[MATERIAL FOR THIS EXERCISE]
::::::::::
Lemma omap_lookup_filter {A} (l : list A) (P : A → Prop) `{!∀ x, Decision (P x)} (Q : nat → Prop) `{HQ : !∀ i, Decision (Q i)} :
  (∀ i x, l !! i = Some x → P x ↔ Q i) → omap (λ i, if bool_decide (Q i) then l !! i else None) (seq 0 (length l)) = filter P l.
Proof.
  revert Q HQ. induction l as [|x l IH]; intros Q HQ Hl; [done|]. cbn [length seq omap list_omap].
  rewrite filter_cons. rewrite <-fmap_S_seq, omap_map.
  rewrite <-(IH (λ i, Q (S i)) (λ i, HQ (S i)) (λ i y Hy, Hl (S i) y Hy)).
  specialize (Hl 0%nat x eq_refl). destruct (decide (P x)) as [Hx|Hx].
  - rewrite bool_decide_true by tauto. done.
  - rewrite bool_decide_false by tauto. done.
Qed.

(** The rotation from the start has the peers at all positions but one. *)
Lemma rotation_perm g skip start :
  rotation g skip start 0 ≡ₚ
  omap (λ i, if bool_decide (Z.of_nat i ≠ skip) then sorted_other_peers g !! i else None) (seq 0 (length (sorted_other_peers g))).
Proof.
  unfold rotation. rewrite Nat.sub_0_r. set (n := length _). set (f := λ z : Z, if bool_decide (z ≠ skip) then sorted_other_peers g !! Z.to_nat z else None).
  trans (omap f ((λ i, (Z.of_nat i + start) mod Z.of_nat n) <$> seq 0 n)).
  { by rewrite omap_map. }
  rewrite rotation_positions, omap_map. unfold f. erewrite omap_ext_elem; [done|]. intros i _. by rewrite Nat2Z.id.
Qed.
(* ===== verification/Raptorcast.v ===== *)
(** Sending and receiving of messages as signed chunks over UDP
    (src/monad-raptorcast/src/udp.rs): how a message becomes packets, how a packet
    is checked, and how chunks are collected, passed on and decoded. *)

From S2P Require Import Prelude Types ValidatorSet Crypto Merkle F64 RaptorCode RaptorStructs RaptorDecoder RaptorcastGroups.

#[local] Open Scope Z_scope.

(** The certificate signature as bytes, and the bytes of a public key. *)
Class SignatureCodec `{P : Protocol} := {
  st_serialize : ST → bytes;
  st_deserialize : bytes → option ST;
  pubkey_bytes : PubKey → bytes;
}.

(** [lru::LruCache<K, V>]. [cache_get] moves the entry to the front, [cache_set]
    writes through a reference to a value, [cache_push] may evict. *)
Class Lru (K V : Type) := {
  cache : Type;
  cache_new : option Z → cache;
  cache_get : cache → K → option V * cache;
  cache_set : cache → K → V → cache;
  cache_push : cache → K → V → cache;
  cache_pop : cache → K → option V * cache;
  cache_pop_lru : cache → option (K * V * cache);
  cache_len : cache → Z;
}.
Arguments cache K V {_}.

(** * Constants and layout *)

Definition SIGNATURE_SIZE : nat := 65.
Definition HEADER_LEN : nat := SIGNATURE_SIZE + 2 + 1 + 8 + 8 + 20 + 4.
Definition CHUNK_HEADER_LEN : nat := 20 + 1 + 1 + 2.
::::::::::
[WHAT IS BEING ASKED] The answer must be the line containing "cache_pop : cache → K → option V * cache;" and every line after it through the end of the records, repeated exactly.

[REPLY TO THE TASK]
  cache_pop : cache → K → option V * cache;
  cache_pop_lru : cache → option (K * V * cache);
  cache_len : cache → Z;
}.
Arguments cache K V {_}.

(** * Constants and layout *)

Definition SIGNATURE_SIZE : nat := 65.
Definition HEADER_LEN : nat := SIGNATURE_SIZE + 2 + 1 + 8 + 8 + 20 + 4.
Definition CHUNK_HEADER_LEN : nat := 20 + 1 + 1 + 2.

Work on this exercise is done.